クーポンAはバイオフィルムで完全に覆われていますが、クーポンB、C、Dはすべて表面にバイオフィルムがかなり少ないです。クーポンB、C、およびDはすべて、前述のボルテックスおよび超音波処理プロセスに供された。Lindsey Millerが共焦点顕微鏡で撮影したこれら2つの画像は、12.5倍の倍率で、バックライトのライブ/デッドステインで処理された緑膿菌バイオフィルムを描いています。

左側の画像は45キロヘルツと10%パワーで超音波処理され、右側の画像は45キロヘルツと100%パワーで超音波処理されました。明らかに、左側のクーポンは、右側のクーポンと比較して、表面にはるかに多くのバイオフィルムが残っています。

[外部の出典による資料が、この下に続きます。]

(* ===== verification/RepositoryAccess.v ===== *)
(** Repositories (crates/hort-domain/src/entities/repository.rs), the reads of their
    table (crates/hort-adapters-postgres/src/repository_repo.rs), and the one place
    where a repository is resolved for a caller
    (crates/hort-app/src/use_cases/repository_access.rs and the member walk of
    virtual_resolution.rs).

    A use case is a [prog] over the table, one query at a time; any query may fail.
    The evaluator is the snapshot the call has loaded.  Logs are left out. *)

From coqutil Require Import Datatypes.RecordSetters.
From S2P Require Import Prelude.
From S2P Require Import RustStd.
From S2P Require Import Types.
From S2P Require Import Store.
From S2P Require Import Concurrent.
From S2P Require Import Rbac.
Import DoubleBraceUpdate.

(** ** Entities *)

Definition KNOWN_FORMATS : list (string * RepositoryFormat) :=
  [("maven", Maven); ("gradle", Gradle); ("npm", Npm); ("pypi", Pypi); ("nuget", Nuget); ("go", Go);
   ("rubygems", Rubygems); ("docker", Docker); ("oci", Oci); ("helm", Helm); ("rpm", Rpm);
   ("debian", Debian); ("conan", Conan); ("cargo", Cargo); ("generic", Generic);
   ("podman", Podman); ("buildx", Buildx); ("oras", Oras); ("wasm_oci", WasmOci);
   ("helm_oci", HelmOci); ("poetry", Poetry); ("conda", Conda); ("yarn", Yarn); ("bower", Bower);
   ("pnpm", Pnpm); ("chocolatey", Chocolatey); ("powershell", Powershell);
   ("terraform", Terraform); ("opentofu", Opentofu); ("alpine", Alpine);
   ("conda_native", CondaNative); ("composer", Composer); ("hex", Hex); ("cocoapods", Cocoapods);
   ("swift", Swift); ("pub", Pub); ("sbt", Sbt); ("chef", Chef); ("puppet", Puppet);
   ("ansible", Ansible); ("gitlfs", Gitlfs); ("vscode", Vscode); ("jetbrains", Jetbrains);
   ("huggingface", Huggingface); ("mlmodel", Mlmodel); ("cran", Cran); ("vagrant", Vagrant);
   ("opkg", Opkg); ("p2", P2); ("bazel", Bazel); ("protobuf", Protobuf); ("incus", Incus);
   ("lxc", Lxc)]%string.

#[export] Instance RepositoryFormat_display : Display RepositoryFormat := λ f,
  match f with
  | Maven => "maven" | Gradle => "gradle" | Npm => "npm" | Pypi => "pypi" | Nuget => "nuget"
  | Go => "go" | Rubygems => "rubygems" | Docker => "docker" | Oci => "oci" | Helm => "helm"
  | Rpm => "rpm" | Debian => "debian" | Conan => "conan" | Cargo => "cargo"
  | Generic => "generic" | Podman => "podman" | Buildx => "buildx" | Oras => "oras"
  | WasmOci => "wasm_oci" | HelmOci => "helm_oci" | Poetry => "poetry" | Conda => "conda"
  | Yarn => "yarn" | Bower => "bower" | Pnpm => "pnpm" | Chocolatey => "chocolatey"
  | Powershell => "powershell" | Terraform => "terraform" | Opentofu => "opentofu"
  | Alpine => "alpine" | CondaNative => "conda_native" | Composer => "composer" | Hex => "hex"
  | Cocoapods => "cocoapods" | Swift => "swift" | Pub => "pub" | Sbt => "sbt" | Chef => "chef"
  | Puppet => "puppet" | Ansible => "ansible" | Gitlfs => "gitlfs" | Vscode => "vscode"
  | Jetbrains => "jetbrains" | Huggingface => "huggingface" | Mlmodel => "mlmodel"
  | Cran => "cran" | Vagrant => "vagrant" | Opkg => "opkg" | P2 => "p2" | Bazel => "bazel"
  | Protobuf => "protobuf" | Incus => "incus" | Lxc => "lxc"
  | RF_Other name => name
  end.

Definition RepositoryFormat_from_str (s : string) : RepositoryFormat :=
  default (RF_Other (to_lowercase s)) (match_literal s KNOWN_FORMATS).

Inductive RepositoryType : Type :=
  | Hosted
  | Proxy
  | Virtual
  | Staging.

#[export] Instance RepositoryType_eq_dec : EqDecision RepositoryType.
Proof. solve_decision. Defined.

#[export] Instance RepositoryType_display : Display RepositoryType := λ t,
  match t with
  | Hosted => "hosted"
  | Proxy => "proxy"
  | Virtual => "virtual"
  | Staging => "staging"
  end.

Definition RepositoryType_from_str : string → DomainResult RepositoryType :=
  from_str "repository type"
    [("hosted", Hosted); ("proxy", Proxy); ("virtual", Virtual); ("staging", Staging)]%string.

Inductive ReplicationPriority : Type :=
  | Immediate
  | RP_Scheduled
  | OnDemand
  | LocalOnly.

#[export] Instance ReplicationPriority_display : Display ReplicationPriority := λ p,
  match p with
  | Immediate => "immediate"
  | RP_Scheduled => "scheduled"
  | OnDemand => "on_demand"
  | LocalOnly => "local_only"
  end.

Definition ReplicationPriority_from_str : string → DomainResult ReplicationPriority :=
  from_str "replication priority"
    [("immediate", Immediate); ("scheduled", RP_Scheduled); ("on_demand", OnDemand);
     ("local_only", LocalOnly)]%string.

Inductive IndexMode : Type :=
  | ReleasedOnly
  | IncludePending.

#[export] Instance IndexMode_display : Display IndexMode := λ m,
  match m with ReleasedOnly => "released_only" | IncludePending => "include_pending" end.

Definition IndexMode_from_str : string → DomainResult IndexMode :=
  from_str "index_mode"
    [("released_only", ReleasedOnly); ("include_pending", IncludePending)]%string.

Inductive PrefetchTrigger : Type :=
  | TransitiveDeps
  | PT_Scheduled
  | OnDistTagMove.

#[export] Instance PrefetchTrigger_display : Display PrefetchTrigger := λ t,
  match t with
  | TransitiveDeps => "transitive_deps"
  | PT_Scheduled => "scheduled"
  | OnDistTagMove => "on_dist_tag_move"
  end.

Definition PrefetchTrigger_from_str : string → DomainResult PrefetchTrigger :=
  from_str "prefetch_trigger"
    [("transitive_deps", TransitiveDeps); ("scheduled", PT_Scheduled);
     ("on_dist_tag_move", OnDistTagMove)]%string.

Record PrefetchPolicy : Type := {
  pp_enabled : bool;
  pp_triggers : list PrefetchTrigger;
  pp_depth : Z;
  pp_transitive_depth : Z;
  pp_max_age_days : option Z;
  pp_max_descendants : Z;
}.

Definition PrefetchPolicy_default : PrefetchPolicy :=
  {| pp_enabled := false; pp_triggers := []; pp_depth := 3; pp_transitive_depth := 5;
     pp_max_age_days := None; pp_max_descendants := 200 |}.

Record PromotionConfig : Type := {
  target_id : Uuid;
  pc_policy_id : option Uuid;
}.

この最終図は、異なる超音波処理パラメータの操作がクーポン表面から除去された緑膿菌バイオフィルムの量にどのように影響するかを示しています。

これらのクーポンはすべて、45キロヘルツ、100%パワーで超音波処理され、通常の設定で30プラスマイナス5秒間超音波処理されました。これらの画像は、リンジー・ミラーによって12.5倍の倍率で撮影されました。行1のクーポンは希釈水中で超音波処理され、列2のクーポンはDE中和ブロスで超音波処理されました。

希釈水と比較して界面活性剤を含むDEブロスで超音波処理されたクーポンに残っているバイオフィルムが少ないようです。クーポンA、B、E、およびFはすべて10ミリリットルの体積で超音波処理され、クーポンC、D、GおよびHは40ミリリットルの溶液中で超音波処理された。より小さなボリュームで超音波処理されたクーポンには明らかに少ないバイオフィルムがあります。

クーポンA、C、E、およびGは、一度に3本のチューブで浴中で超音波処理され、クーポンB、D、F、およびHは、一度に12本のチューブを有する浴中で超音波処理された。より少ないチューブで超音波処理されたサンプルは、優れたバイオフィルム収穫を示したようである。最終的に、チューブ内の体積を最小限に抑え、一度に超音波処理されたチューブの数を減らし、DE中和ブロスを使用することはすべて、バイオフィルムハーベスティングの強化に寄与するようです。

バイオフィルムを収穫して分解する完璧な方法はありませんが、いくつかのアプローチは異なる表面および/または用途に適しています。このビデオで紹介されているテクニックは、文献レビューによると最も一般的な3つの方法です。これら3つの手法は、研究者の出発点となります。

選択した収穫方法と分解方法を検証するために時間をかけることが重要です。すべての機器が微妙に異なるため、方法が標準化されていても、使用する機器のプロセスを確認することは賢明です。研究は、不適切な選択が偏ったテスト結果につながる可能性があることを示しています。

このビデオを見た後、この情報は、研究者がどの方法を使用するかについてより多くの情報に基づいた決定を下し、3つの表面タイプの再現性の向上と補完的な収穫および分解技術に関するガイダンスを提供するのに役立つことを願っています。